Since publishing my first book, Firebrands: Building Brand Loyalty in the Internet Age, I have long mulled over in my mind what kind of book or books should I next write.

However, three things compounded my consideration:

  1. My likely and intended readers probably don’t read more than one or two books a year
  2. I would need to author a truly exceptional book, addressing real and unserved needs of a large group of business readers and students
  3. I would need to demonstrate to a publisher that they could find the tens of thousands of buyers, easily and within their ability to market a book in an already crowded and cluttered market

Two years ago, I started to read about networked books or open-systems thinking–how a small but growing number of authors now compose their books online within a community of peers and practitioners.

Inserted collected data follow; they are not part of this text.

(** The script before and after the dependencies of a service. *)
Definition before_dependencies (i : ISR) (mpre : list ModuleISR) (m : ModuleISR) (spre : list Service)
    (s : Service) : list instruction :=
  let sid := sys_key (is_system i) in
  let mid := mod_key m in
  I_node (system_node i) :: flat_map (module_script sid) mpre ++ owned sid (module_node sid m) ++
  flat_map (entity_script mid) (md_entities m) ++ flat_map (service_script mid) spre ++
  owned mid (service_node mid s) ++
  flat_map (fun op => owned (svc_key (sv_id s)) (operation_node (svc_key (sv_id s)) op)) (sv_operations s).
Definition after_dependencies (i : ISR) (m : ModuleISR) (mpost : list ModuleISR) (spost : list Service) :
    list instruction :=
  let mid := mod_key m in
  flat_map (service_script mid) spost ++ flat_map (interface_script mid) (md_interfaces m) ++
  flat_map (fun p => owned mid (policy_node mid p)) (md_policies m) ++
  flat_map (event_script mid) (md_events m) ++ flat_map (module_script (sys_key (is_system i))) mpost.

Section Dependencies.
Context (i : ISR) (mpre mpost : list ModuleISR) (m : ModuleISR) (spre spost : list Service) (s : Service).
Hypothesis Hdistinct : NoDup (map n_id (isr_nodes i)).
Hypothesis Hmodules : sy_modules (is_system i) = mpre ++ m :: mpost.
Hypothesis Hservices : md_services m = spre ++ s :: spost.

Lemma script_around_service : isr_script i =
  before_dependencies i mpre m spre s ++
  map (fun d => I_link_if_present (svc_key (sv_id s)) (svc_key (sd_target_service_id d)) E_DEPENDS_ON)
    (sv_dependencies s) ++
  after_dependencies i m mpost spost.
Proof.
  unfold isr_script, before_dependencies, after_dependencies. cbn zeta. rewrite Hmodules, flat_map_app.
  cbn [flat_map]. unfold module_script at 2. rewrite Hservices, flat_map_app. cbn [flat_map].
  unfold service_script at 2. cbn [app]. by rewrite <- !app_assoc.
Qed.
(* ===== verification/EvoOperators.v ===== *)
(** * Evolution engine: the mutation operators

    [constitutional_architecture/engine/mutation_operators.py]: the ten operators
    [register_all_operators] registers, each a precondition and a function from a
    graph to a changed copy, with the writes to the dicts of the copy as the code
    makes them.  Names among the parameters are texts; any other value is taken
    as its text. *)

From Stdlib Require Import SpecFloat.
From S2P Require Import Prelude PyFloat PyVal PyText PyJson IsrModel TypedGraph IsrValidation EvoModels.
From S2P Require Import EvoPopulation EvoControl EvoEngine IsrAdapter.
Open Scope Z_scope.

Section Operators.
Context `{Surroundings, Texts}.

(** ** Helpers *)

(** [_clone]: the metadata of edge attributes is not copied. *)
Definition copy_attributes (a : EdgeAttributes) : EdgeAttributes := {|
  coupling_strength := coupling_strength a; communication_mode := communication_mode a;
  criticality := criticality a; latency_budget_ms := latency_budget_ms a;
  ea_description := ea_description a; ea_metadata := [] |}.
Definition copy_edge (e : GraphEdge) : GraphEdge := {|
  e_id := e_id e; source_id := source_id e; target_id := target_id e; edge_type := edge_type e;
  e_attributes := copy_attributes (e_attributes e); e_metadata := e_metadata e |}.
Definition copy_graph (g : TypedGraph) : TypedGraph := {|
  g_nodes := fold_left (fun d n => dset (n_id n) n d) (nodes g) [];
  g_edges := map (fun p => (p.1, copy_edge p.2)) (g_edges g);
  g_adjacency := g_adjacency g; g_reverse := g_reverse g |}.

(** [uuid.uuid4().hex[:n]]. *)
Definition hex (n : nat) : M World string := fun w =>
  (Ok (String.substring 0 n (uuid_hex (w_uuids w))),
   {| w_uuids := S (w_uuids w); w_clock := w_clock w; w_perf := w_perf w; w_random := w_random w |}).

(** A method of the graph under change. *)
Definition applied (m : M TypedGraph unit) (g : TypedGraph) : M World TypedGraph :=
  match m g with (Ok _, g') => mret g' | (Raise e, _) => raise e end.
Definition new_edge (id src tgt : string) (t : EdgeType) : GraphEdge :=
  {| e_id := id; source_id := src; target_id := tgt; edge_type := t;
     e_attributes := default_edge_attributes; e_metadata := [] |}.
(** [g.add_edge(GraphEdge(id=f"e:{src}->{tgt}{tag}:{uuid.uuid4().hex[:4]}", ...))]. *)
Definition add_new_edge (src tgt tag : string) (t : EdgeType) (g : TypedGraph) : M World TypedGraph :=
  h ← hex 4;
  applied (add_edge (new_edge ("e:" +:+ src +:+ "->" +:+ tgt +:+ tag +:+ ":" +:+ h) src tgt t)) g.
Definition add_new_node (id : string) (t : NodeType) (label : string) (attributes : pydict)
    (parent : option string) (g : TypedGraph) : M World TypedGraph :=
  applied (add_node (node t id label attributes parent)) g.

Definition has_type (t : NodeType) (n : GraphNode) : bool := bool_decide (node_type n = t).
(** [n.parent_id == target] over [g._nodes.values()]. *)
Definition children_in (g : TypedGraph) (target : string) : list GraphNode :=
  List.filter (fun n => bool_decide (parent_id n = Some target)) (nodes g).
Definition has_edge_of (t : EdgeType) (es : list GraphEdge) : bool :=
  existsb (fun e => bool_decide (edge_type e = t)) es.

Definition Apply : Type := TypedGraph -> string -> pydict -> M World (TypedGraph * pydict).
Definition not_found : pydict := [("error", VStr "target not found")].

(** ** The operators *)

Definition target_exists (g : TypedGraph) (target : string) : res bool :=
  Ok (match get_node g target with Some _ => true | None => false end).
(** [_add_entity_precondition] and [_add_service_precondition]. *)
Definition target_is_module (g : TypedGraph) (target : string) : res bool :=
  match get_node g target with
  | None => Ok false
  | Some n => match get_node g (n_id n) with
              | Some n' => Ok (has_type N_MODULE n')
              | None => Raise (AttributeError "'NoneType' object has no attribute 'node_type'")
              end
  end.

Definition add_entity_apply : Apply := fun graph target params =>
  let g := copy_graph graph in
  let name := dget_or "name" params (VStr "NewEntity") in
  h ← hex 8;
  let eid := "ent:" +:+ h in
  g ← add_new_node eid N_ENTITY (text_of name) [("name", name)] (Some target) g;
  g ← add_new_edge target eid "" E_OWNS g;
  mret (g, [("entity_id", VStr eid); ("entity_name", name)]).

Definition add_service_apply : Apply := fun graph target params =>
  let g := copy_graph graph in
  let name := dget_or "name" params (VStr "NewService") in
  h ← hex 8;
  let sid := "svc:" +:+ h in
  g ← add_new_node sid N_SERVICE (text_of name) [("name", name); ("is_stateless", VBool true)] (Some target) g;
  g ← add_new_edge target sid "" E_OWNS g;
  mret (g, [("service_id", VStr sid); ("service_name", name)]).

Definition split_module_precondition (g : TypedGraph) (target : string) : res bool :=
  Ok (match get_node g target with
      | None => false
      | Some n => has_type N_MODULE n &&
                  (2 <=? length (List.filter (has_type N_ENTITY) (children_in g target)))%nat
      end).
(** [g._nodes[child.id] = GraphNode(..., parent_id=new_mod_id)]. *)
Definition reparent (new_parent : string) (child : GraphNode) (g : TypedGraph) : TypedGraph :=
  {| g_nodes := dset (n_id child)
       (node (node_type child) (n_id child) (label child) (n_attributes child) (Some new_parent)) (g_nodes g);
     g_edges := g_edges g; g_adjacency := g_adjacency g; g_reverse := g_reverse g |}.
Fixpoint move_children (new_parent : string) (extract_names : pyval) (children : list GraphNode)
    (g : TypedGraph) (moved : list pyval) : res (TypedGraph * list pyval) :=
  match children with
  | [] => Ok (g, moved)
  | child :: children =>
      by_label ← py_in (VStr (label child)) extract_names;
      chosen ← (if (by_label : bool) then Ok true else py_in (VStr (n_id child)) extract_names);
      if (chosen : bool)
      then move_children new_parent extract_names children (reparent new_parent child g) (moved ++ [VStr (n_id child)])
      else move_children new_parent extract_names children g moved
  end.
Definition split_module_apply : Apply := fun graph target params =>
  let g := copy_graph graph in
  let extract_names := dget_or "extract_entities" params (VList []) in
  let new_mod_name := dget_or "new_module_name" params (VStr "SplitModule") in
  match get_node g target with
  | None => mret (g, not_found)
  | Some orig =>
      let children := children_in g target in
      h ← hex 8;
      let new_mod_id := "mod:" +:+ h in
      let sys_id := or_empty (parent_id orig) in
      g ← add_new_node new_mod_id N_MODULE (text_of new_mod_name) [] (Some sys_id) g;
      g ← add_new_edge sys_id new_mod_id "" E_OWNS g;
      r ← lift_res (move_children new_mod_id extract_names children g []);
      mret (r.1, [("new_module_id", VStr new_mod_id); ("new_module_name", new_mod_name);
                  ("moved_nodes", VList r.2)])
  end.

Definition extract_iface_precondition (g : TypedGraph) (target : string) : res bool :=
  match get_node g target with
  | None => Ok false
  | Some n =>
      if negb (has_type N_SERVICE n) then Ok false
      else es ← get_outgoing_edges g target; Ok (negb (has_edge_of E_IMPLEMENTS es))
  end.
Definition extract_iface_apply : Apply := fun graph target params =>
  let g := copy_graph graph in
  match get_node g target with
  | None => mret (g, not_found)
  | Some svc =>
      let mod_id := or_empty (parent_id svc) in
      h ← hex 8;
      let iface_id := "iface:" +:+ h in
      let iface_name := dget_or "name" params (VStr (label svc +:+ "API")) in
      g ← add_new_node iface_id N_INTERFACE (text_of iface_name)
            [("name", iface_name); ("interface_type", VStr "REST")] (Some mod_id) g;
      g ← add_new_edge mod_id iface_id "" E_OWNS g;
      g ← add_new_edge target iface_id ":impl" E_IMPLEMENTS g;
      mret (g, [("interface_id", VStr iface_id); ("interface_name", iface_name)])
  end.
(* ===== verification/EvoMutation.v ===== *)
(** * Evolution engine: the mutation pipeline and its memory

    [constitutional_architecture/engine/mutation_validator.py],
    [mutation_engine.py] and [mutation_planner.py].  Sets of node types and of
    node ids are iterated in an order that is a parameter; the text of a number
    with three decimals is one too. *)

From Stdlib Require Import SpecFloat.
From S2P Require Import Prelude PyFloat PyVal PyText PyJson IsrModel TypedGraph.
From S2P Require Import IsrValidation EvoModels EvoPopulation EvoControl EvoEngine.
Open Scope Z_scope.

(** * Evolution engine: the memory

    [constitutional_architecture/engine/evolution_memory.py]: the entries, their
    file and the queries.  A dataclass does not check its fields, so what a file
    gives an entry is a dynamically typed value.  The JSON text of a document and
    the text of a time are parameters; the file is written without failure. *)

(** [json.dumps(data, indent=2)], [json.loads], [isoformat]. *)
Class Json := {
  json_dumps : pyval -> string;
  json_read : string -> res pyval;
  iso_time : Z -> string;
}.

Record MemoryEntry : Set := {
  me_entry_type : pyval;
  me_content : pyval;
  me_fitness_impact : pyval;
  me_generation : pyval;
  me_run_id : pyval;
  me_timestamp : pyval;
  me_confidence : pyval;
}.

(** [mm_file] is the text of the file, if the memory has a path and the file is there. *)
Record EvolutionMemory : Set := {
  mm_persistent : bool;
  mm_file : option string;
  mm_entries : list MemoryEntry;
}.
Definition max_entries : nat := Z.to_nat 10000.
Definition saved_entries : nat := Z.to_nat 1000.

(** ** Comparison of values *)

(** [x < n] and [n < x] by the exact value of the float. *)
Definition float_ltb_Z (x : float) (n : Z) : bool :=
  match x with
  | S754_zero _ => 0 <? n
  | S754_infinity s => s
  | S754_nan => false
  | S754_finite s m e =>
      let v := if s then Zneg m else Zpos m in
      if 0 <=? e then v * 2 ^ e <? n else v <? n * 2 ^ (- e)
  end.
Definition Z_ltb_float (n : Z) (x : float) : bool :=
  match x with
  | S754_zero _ => n <? 0
  | S754_infinity s => negb s
  | S754_nan => false
  | S754_finite s m e =>
      let v := if s then Zneg m else Zpos m in
      if 0 <=? e then n <? v * 2 ^ e else n * 2 ^ (- e) <? v
  end.
Definition num_ltb (a b : Z + float) : bool :=
  match a, b with
  | inl m, inl n => m <? n
  | inl n, inr x => Z_ltb_float n x
  | inr x, inl n => float_ltb_Z x n
  | inr x, inr y => fltb x y
  end.
(** [a < b]: numbers and texts. *)
Definition py_ltb (a b : pyval) : option bool :=
  match num_of a, num_of b, a, b with
  | Some m, Some n, _, _ => Some (num_ltb m n)
  | _, _, VStr s, VStr t => Some (str_ltb s t)
  | _, _, _, _ => None
  end.

Section Memory.
Context `{Surroundings, Texts, Json}.

(** ** Recording *)

Definition save_memory (m : EvolutionMemory) : EvolutionMemory :=
  let data := VList (map (fun e => VDict
    [("entry_type", me_entry_type e); ("content", me_content e); ("fitness_impact", me_fitness_impact e);
     ("generation", me_generation e); ("run_id", me_run_id e); ("timestamp", me_timestamp e);
     ("confidence", me_confidence e)]) (last_items saved_entries (mm_entries m))) in
  {| mm_persistent := mm_persistent m; mm_file := Some (json_dumps data); mm_entries := mm_entries m |}.

Definition put_entries (es : list MemoryEntry) (m : EvolutionMemory) : EvolutionMemory :=
  {| mm_persistent := mm_persistent m; mm_file := mm_file m; mm_entries := es |}.
Definition record_entry (entry : MemoryEntry) (m : EvolutionMemory) : EvolutionMemory :=
  let m := put_entries (last_items max_entries (mm_entries m ++ [entry])) m in
  if mm_persistent m then save_memory m else m.

Definition stamped (entry_type : string) (content : pydict) (fitness_impact : float) (generation : Z)
    (run_id : string) (confidence : float) : M World MemoryEntry :=
  t ← now;
  mret {| me_entry_type := VStr entry_type; me_content := VDict content;
          me_fitness_impact := VFloat fitness_impact; me_generation := VInt generation;
          me_run_id := VStr run_id; me_timestamp := VStr (iso_time t); me_confidence := VFloat confidence |}.

Definition record_success (mutation_type : string) (fitness_delta : float) (context : string)
    (generation : Z) (run_id : string) (m : EvolutionMemory) : M World EvolutionMemory :=
  e ← stamped "successful_mutation" [("mutation_type", VStr mutation_type); ("context", VStr context)]
        fitness_delta generation run_id (fmin2 fone (fmul (fabs fitness_delta) (of_Z 10)));
  mret (record_entry e m).
Definition record_failure (mutation_type reason : string) (generation : Z) (run_id : string)
    (m : EvolutionMemory) : M World EvolutionMemory :=
  e ← stamped "failed_mutation" [("mutation_type", VStr mutation_type); ("reason", VStr reason)]
        fzero generation run_id fzero;
  mret (record_entry e m).
Definition record_pattern (pattern_name description : string) (fitness_impact : float)
    (m : EvolutionMemory) : M World EvolutionMemory :=
  e ← stamped "pattern" [("name", VStr pattern_name); ("description", VStr description)]
        fitness_impact 0 "" fzero;
  mret (record_entry e m).

(** ** Loading *)

Definition load_entry (d : pyval) : res MemoryEntry :=
  entry_type ← get "entry_type" (VStr "") d;
  content ← get "content" (VDict []) d;
  fitness_impact ← get "fitness_impact" (VFloat fzero) d;
  generation ← get "generation" (VInt 0) d;
  run_id ← get "run_id" (VStr "") d;
  timestamp ← get "timestamp" (VStr "") d;
  confidence ← get "confidence" (VFloat fzero) d;
  mret {| me_entry_type := entry_type; me_content := content; me_fitness_impact := fitness_impact;
          me_generation := generation; me_run_id := run_id; me_timestamp := timestamp;
          me_confidence := confidence |}.

(** [EvolutionMemory(storage_path)]: a text that is no JSON is an empty memory. *)
Definition open_memory (persistent : bool) (file : option string) : res EvolutionMemory :=
  match persistent, file with
  | true, Some text =>
      match json_read text with
      | Raise _ => Ok {| mm_persistent := persistent; mm_file := file; mm_entries := [] |}
      | Ok data =>
          ds ← iter_of data;
          es ← map_res load_entry ds;
          Ok {| mm_persistent := persistent; mm_file := file; mm_entries := es |}
      end
  | _, _ => Ok {| mm_persistent := persistent; mm_file := file; mm_entries := [] |}
  end.

(** ** Queries *)

Definition of_kind (kind : string) (e : MemoryEntry) : bool := py_eq (me_entry_type e) (VStr kind).
Fixpoint filter_res {A} (p : A -> res bool) (xs : list A) : res (list A) :=
  match xs with
  | [] => Ok []
  | x :: xs => b ← p x; rest ← filter_res p xs; Ok (if (b : bool) then x :: rest else rest)
  end.
Definition about (mutation_type : string) (e : MemoryEntry) : res bool :=
  v ← get "mutation_type" VNone (me_content e); Ok (py_eq v (VStr mutation_type)).
Definition with_type (mutation_type : option string) (es : list MemoryEntry) : res (list MemoryEntry) :=
  if otruthy mutation_type then filter_res (about (or_empty mutation_type)) es else Ok es.

(** [sorted(entries, key=fitness_impact, reverse=True)]: a TypeError when two
    impacts cannot be compared. *)
Definition comparable (vs : list pyval) : bool :=
  forallb (fun v => match num_of v with Some _ => true | None => false end) vs
  || forallb (fun v => match v with VStr _ => true | _ => false end) vs
  || (length vs <? 2)%nat.
Definition by_impact_down (es : list MemoryEntry) : res (list MemoryEntry) :=
  if comparable (map me_fitness_impact es)
  then Ok (sort_by (fun a b => match py_ltb (me_fitness_impact a) (me_fitness_impact b) with
                               | Some true => false | _ => true end) es)
  else Raise (TypeError "'<' not supported between instances").

Definition query_successful (mutation_type : option string) (limit : Z) (m : EvolutionMemory) :
    res (list MemoryEntry) :=
  es ← with_type mutation_type (List.filter (of_kind "successful_mutation") (mm_entries m));
  sorted ← by_impact_down es;
  Ok (first_items limit sorted).
Definition query_failures (mutation_type : option string) (limit : Z) (m : EvolutionMemory) :
    res (list MemoryEntry) :=
  es ← with_type mutation_type (List.filter (of_kind "failed_mutation") (mm_entries m));
  Ok (first_items limit es).
Definition get_success_rate (mutation_type : string) (m : EvolutionMemory) : res float :=
  successes ← filter_res (about mutation_type) (List.filter (of_kind "successful_mutation") (mm_entries m));
  failures ← filter_res (about mutation_type) (List.filter (of_kind "failed_mutation") (mm_entries m));
  let total := (length successes + length failures)%nat in
  Ok (if (0 <? total)%nat then fdiv (of_nat (length successes)) (of_nat total) else of_ratio 5 10).
Definition entry_count (m : EvolutionMemory) : Z := Z.of_nat (length (mm_entries m)).
End Memory.

(** * Planning, validation and the mutation engine *)

Class Iteration := {
  type_order : list NodeType -> list NodeType;
  node_order : TypedGraph -> list string;
}.

(** ** MutationValidator *)

Record MutationValidationResult : Set := {
  mv_is_valid : bool;
  mv_preconditions_met : bool;
  mv_postconditions_met : bool;
  mv_type_check_passed : bool;
  mv_invariants_passed : bool;
  mv_rejection_reason : string;
  mv_diagnostics : list string;
}.
Definition accepted : MutationValidationResult :=
  {| mv_is_valid := true; mv_preconditions_met := true; mv_postconditions_met := true;
     mv_type_check_passed := true; mv_invariants_passed := true; mv_rejection_reason := "";
     mv_diagnostics := [] |}.

(** The rules of its validator. *)
Record MutationValidator : Type := { mv_rules : list ValidationRule }.

Section Pipeline.
Context `{Surroundings, Texts, Iteration}.

Definition check_preconditions (operator : MutationOperatorSpec) (g : TypedGraph) (target_id : string) : res bool :=
  match mo_precondition_fn operator with
  | Some precondition => precondition g target_id
  | None => Ok (match get_node g target_id with Some _ => true | None => false end)
  end.

(** The loops of the validator do not run out of fuel on a graph the mutators
    built; if they did, the recursion error stands for it. *)
Definition run_validator (v : MutationValidator) (g : TypedGraph) : res ValidationResult :=
  match validate type_order (mv_rules v) g (node_order g) with
  | Some r => r
  | None => Raise RecursionError
  end.

Definition check_postconditions (v : MutationValidator) (operator : MutationOperatorSpec) (g : TypedGraph) :
    res MutationValidationResult :=
  let type_result := type_check type_order g in
  if negb (tc_is_valid type_result) then
    Ok {| mv_is_valid := false; mv_preconditions_met := true; mv_postconditions_met := true;
          mv_type_check_passed := false; mv_invariants_passed := true;
          mv_rejection_reason := "Type violations: " +:+
            str_of_int (Z.of_nat (length (tc_violations type_result))) +:+ " errors";
          mv_diagnostics := map tv_message (take 10 (tc_violations type_result)) |}
  else
    validation_result ← run_validator v g;
    if negb (vr_is_valid validation_result) then
      Ok {| mv_is_valid := false; mv_preconditions_met := true; mv_postconditions_met := true;
            mv_type_check_passed := true; mv_invariants_passed := false;
            mv_rejection_reason := "Architectural invariant violation";
            mv_diagnostics := map dg_message (take 10 (errors validation_result)) |}
    else
      holds ← match mo_postcondition_fn operator with Some post => post g | None => Ok true end;
      if negb (holds : bool) then
        Ok {| mv_is_valid := false; mv_preconditions_met := true; mv_postconditions_met := false;
              mv_type_check_passed := true; mv_invariants_passed := true;
              mv_rejection_reason := "Operator '" +:+ mo_identifier operator +:+ "' postcondition failed";
              mv_diagnostics := [] |}
      else Ok accepted.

Permit me to summarize this as an operational strategy for any subject matter expert, pundit, public speaker, or aspiring author:

  • Start with a big, spacious insight about something that affects a large number of people or firms: the Google Singularity
  • Frame that insight in a novel, approachable way, such as What’s Your Google Strategy?
  • Name the chapters and, later, subchapters, creating enumerated categories of the blog
  • Collect a massive amount of interesting quotations, reading five newspapers and 10 magazines per day plus another hour online
  • Post attributed quotations — pithy, cogent insights that often represent the summarizing point or points of a hour-long interview by a journalist — to the appropriate chapter or subchapter
  • Create a massive tag cloud of keywords that will become, much later, individual citations in a related Webopedia
  • Interview really smart, accomplished, and articulate “master practitioners” and innovation leaders in fields related to the big insight and substance of the blog
  • Use these posted interviews as a social context for the deep insight of the blog, calling attention to the underlying ideas and emotional resonance of how to apply these insights in a practical manner
  • Develop presentation graphics and an inventory of poignant, teaching-point anecdotes, delivering public presentations around the world
  • Use these public presentations as an opportunity to discover how best to introduce the big insight and related ideas, imbuing the overall story with the tone, timbre, cadence, and rhythm of the Great Oral Tradition from Homer, Jesus,Shakespeare, Mark Twain, and George Carlin
  • Record and transcribe my public presentations on the big insight — what’s your google strategy? — or related topics, creating a 5000 to 9000 word transcript
  • Edit the presentation transcripts into self-contained monographs, introducing ONE complex idea with an effective story, use-case anecdote, and visual explanation
  • Join an ad-network (I think), accepting ad words and sponsored content in areas clearly identified as paid or sponsored stuff, thus generating a little cash to pay for stuff
  • Achieve a critical mass of attributed quotations, filling out all the chapters and subchapters with four to 19 quotations
  • Rearrange those quotations in a chapter or subchapter, placing them in a more logical “it then follows” order of argumentation
  • Compose bridging text-passages between each quotation, integrating the copy-text and graphics of the monographs and snippets from interviews
  • Post the newly minted chapters and subchapters to a wiki, inviting a community of readers and practitioners to refine, refute, or amplify each idea put forth
  • Cross-link our blog and wiki to other bloggers and social networks with related and cogent things to say, creating a word-of-mouse “army of many”
  • Create a multimedia Webcast theater, delivering each subchapter or monograph as an on-demand Flash stream and downloadable podcast from iTunes
  • Travel the world delivering even better, more useful, and inspiring keynotes, workshops, and innovation academies
  • Publish a monthly newsletter summarizing the newest additions, public events, interviews, and cool downloads
  • Launch a members-only forum where members can put questions to the community of practitioners and get really good answers and pointers
  • Sign with a publisher for a series of books, worldwide tour, and settle back into a 4-hour workweek.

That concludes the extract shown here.